Recently I started buying bitcoins and I’ve heard a lot of talks about inflation and deflation however, not lots of people actually know and think about what inflation and deflation are. But let’s focus on inflation.
We always needed a way to trade value and the most practical way to do it is to link it with money. During the past it worked quite well as the money that was issued was associated with gold. So every central bank had to have enough gold to cover back all the money it issued. However, during the past century this changed and gold is not what’s giving value to money but promises. Since you can guess it’s very easy to abuse to such power and certainly the major central banks aren’t renouncing to do so. Because of this they are printing money, so in other words they are “creating wealth” out of nothing without really having it. This technique not merely exposes us to risks of economic collapse but it results also with the de-valuation of money. Therefore, because money is worth less, whoever is selling something must raise the price of goods to reflect their real value, that is called inflation. But what’s behind the amount of money printing? Why are central banks doing this? Well the answer they might give you is that by de-valuing their currency they are helping the exports.
In fairness, inside our global economy that is true. However, that is not the only reason. By issuing fresh money we can afford to cover back the debts we had, put simply we make new debts to cover the old ones. But that’s not only it, by de-valuing our currencies we are de-facto de-valuing our debts. That’s why our countries love inflation. In inflationary environments it’s better to grow because debts are cheap. But what are the consequences of all this? It’s hard to store wealth. If you keep the money (you worked hard to obtain) in your bank account you’re actually losing wealth because your cash is de-valuing pretty quickly.
Because each central bank has an inflation target at around 2% we can well say that keeping money costs all of us at least 2% per year. This discourages savers and spur consumes. This is how our economies are working, predicated on inflation and debts.
What about deflation? Well this is often the opposite of inflation and it is the biggest nightmare for our central banks, let’s see why. Basically, we have deflation when overall the prices of goods fall. This might be caused by a rise of value of money.
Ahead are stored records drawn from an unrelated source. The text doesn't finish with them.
(** * GazeboMavlinkInterface: transport, framing and HIL codec

    A shallow embedding of [src/gazebo_mavlink_interface.cpp] and
    [include/gazebo_mavlink_interface.h].

    Conventions.
    - The plugin object is a record; every member function is a function
      from the record to the record.  What the plugin does to the outside
      world (posted io_service handlers, [async_write_some] requests,
      [sendto] calls, published motor commands, log lines) is appended to
      trace fields of the record, oldest first.
    - [uint8_t] bytes, ports and sizes are [Z]; wrap-around is written out
      where the source has it.
    - [double] and [float] values are idealised as exact rationals [Q]:
      rounding is not modelled.
    - [common::Time] is a number of nanoseconds of simulation time. *)

From Stdlib Require Import ZArith QArith Qabs List Bool Lia Lqa.
From stdpp Require Import base option list strings gmap.
Import ListNotations.

Local Open Scope Z_scope.

(** ** The MAVLink C library *)

(** [mavlink_message_t] of [mavlink_types.h] (MAVLink v2). *)
Record mavlink_message_t := {
  checksum : Z;
  magic : Z;
  len : Z;
  incompat_flags : Z;
  compat_flags : Z;
  seq : Z;
  sysid : Z;
  compid : Z;
  msgid : Z;
  payload64 : list Z;
  ck : list Z;
  signature : list Z
}.
(** [generate] returns when [concat] does. *)
Lemma generate_returns env (path : string) targets config :
  member_of (joinKey_of config path) (modules_autoRequire config) <> Inherited
  \/ (if existsb isJS targets then modules_definition config else None)
     = None ->
  exists g, generate env path targets config = Return g.
Proof.
  intros Hcase.
  destruct (generate_after_concat env path targets config)
    as [[e He]|[g [Hg _]]]; [|eauto].
  exfalso. revert He. unfold generate.
  destruct (generate_sorted env targets config
              (joinToValue_of
                 (get ((if existsb isJS targets then "javascript"
                        else "stylesheet") +:+ "s") (config_files config))
                 (joinKey_of config path))) as [sorted ->].
  replace (if String.eqb (if existsb isJS targets then "javascript"
                          else "stylesheet") "javascript"
           then modules_definition config else None)
    with (if existsb isJS targets then modules_definition config else None)
    by (now destruct (existsb isJS targets)).
  destruct (concat_member_returns (env_deppack env) (target_file <$> sorted)
              path
              (if existsb isJS targets then modules_definition config else None)
              (member_of (joinKey_of config path) (modules_autoRequire config))
              (config_npm config) Hcase)
    as [root ->].
  destruct (optimize _ _ _ _ _ _ _); [|discriminate].
  destruct (_ && _); [destruct (Generate.map _)|]; discriminate.
Qed.

(** Whether [generate] throws is decided in [concat]. *)
Lemma generate_throws env (path : string) targets config :
  match member_of (joinKey_of config path) (modules_autoRequire config),
        existsb isJS targets, modules_definition config with
  | Inherited, true, Some _ =>
      generate env path targets config
      = Throw {| error_name := "TypeError";
                 message := "autoRequire.forEach is not a function" |}
  | _, _, _ => exists g, generate env path targets config = Return g
  end.
Proof.
  pose proof (generate_returns env path targets config) as Hret.
  destruct (member_of (joinKey_of config path) (modules_autoRequire config))
    as [autoRequire| |] eqn:Hmem.
  - apply Hret. left. discriminate.
  - destruct (existsb isJS targets) eqn:Hjs;
      [|apply Hret; right; reflexivity].
    destruct (modules_definition config) as [definitionFn|] eqn:Hdef;
      [|apply Hret; right; reflexivity].
    unfold generate.
    destruct (generate_sorted env targets config
                (joinToValue_of
                   (get ((if existsb isJS targets then "javascript"
                          else "stylesheet") +:+ "s") (config_files config))
                   (joinKey_of config path))) as [sorted ->].
    now rewrite Hmem, Hjs, Hdef.
  - apply Hret. left. discriminate.
Qed.

(** X19. [generate] throws exactly when the bundle is JavaScript, has a
    module definition, and its join key names a member that
    [modules.autoRequire] inherits from [Object.prototype]: [concat] then
    calls [forEach] of that member.  Otherwise it returns, and it calls
    [writeFile] for the bundle and its map file only: it writes nothing and
    its promise rejects, or it writes the bundle at [path] alone, or the
    bundle at [path] and then the map at [path + '.map'], the latter only
    when source maps are on and not inline. *)
Theorem generate_writes env (path : string) targets config :
  match member_of (joinKey_of config path) (modules_autoRequire config),
        existsb isJS targets, modules_definition config with
  | Inherited, true, Some _ =>
      generate env path targets config
      = Throw {| error_name := "TypeError";
                 message := "autoRequire.forEach is not a function" |}
  | _, _, _ =>
      exists g,
        generate env path targets config = Return g
        /\ ((written g = [] /\ exists e, outcome g = Rejected e)
            \/ (exists content, written g = [(path, content)])
            \/ (exists content map,
                   written g = [(path, content); (path +:+ ".map", map)]
                   /\ (sourceMaps config = SourceMapsOn
                       \/ sourceMaps config = SourceMapsAbsoluteUrl)))
  end.
Proof.
  pose proof (generate_throws env path targets config) as Hthrow.
  assert (Hret : (exists g, generate env path targets config = Return g) ->
    exists g,
      generate env path targets config = Return g
      /\ ((written g = [] /\ exists e, outcome g = Rejected e)
          \/ (exists content, written g = [(path, content)])
          \/ (exists content map,
                 written g = [(path, content); (path +:+ ".map", map)]
                 /\ (sourceMaps config = SourceMapsOn
                     \/ sourceMaps config = SourceMapsAbsoluteUrl)))).
  { intros [g Hg].
    destruct (generate_after_concat env path targets config)
      as [[e He]|Hcases]; [congruence|exact Hcases]. }
  destruct (member_of _ _); [auto| |auto].
  destruct (existsb isJS targets); [|auto].
  destruct (modules_definition config); auto.
Qed.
To begin with, it could hurt spending as consumers will be incentivised to save money because their value will increase overtime. However merchants will be under constant pressure. They will need to sell their goods quick otherwise they’ll lose money because the price they will charge for their services will drop as time passes. But if there is something we learned in these years is that central banks and governments usually do not care much about consumers or merchants, what they care probably the most is DEBT!!. In a deflationary environment debt can be a real burden as it will only get bigger as time passes. Because our economies are based on debt you can imagine exactly what will be the consequences of deflation.
So to conclude, inflation is growth friendly but is founded on debt. Therefore the future generations can pay our debts. Deflation alternatively makes growth harder nonetheless it implies that future generations won’t have much debt to pay (in such context it could be possible to afford slow growth).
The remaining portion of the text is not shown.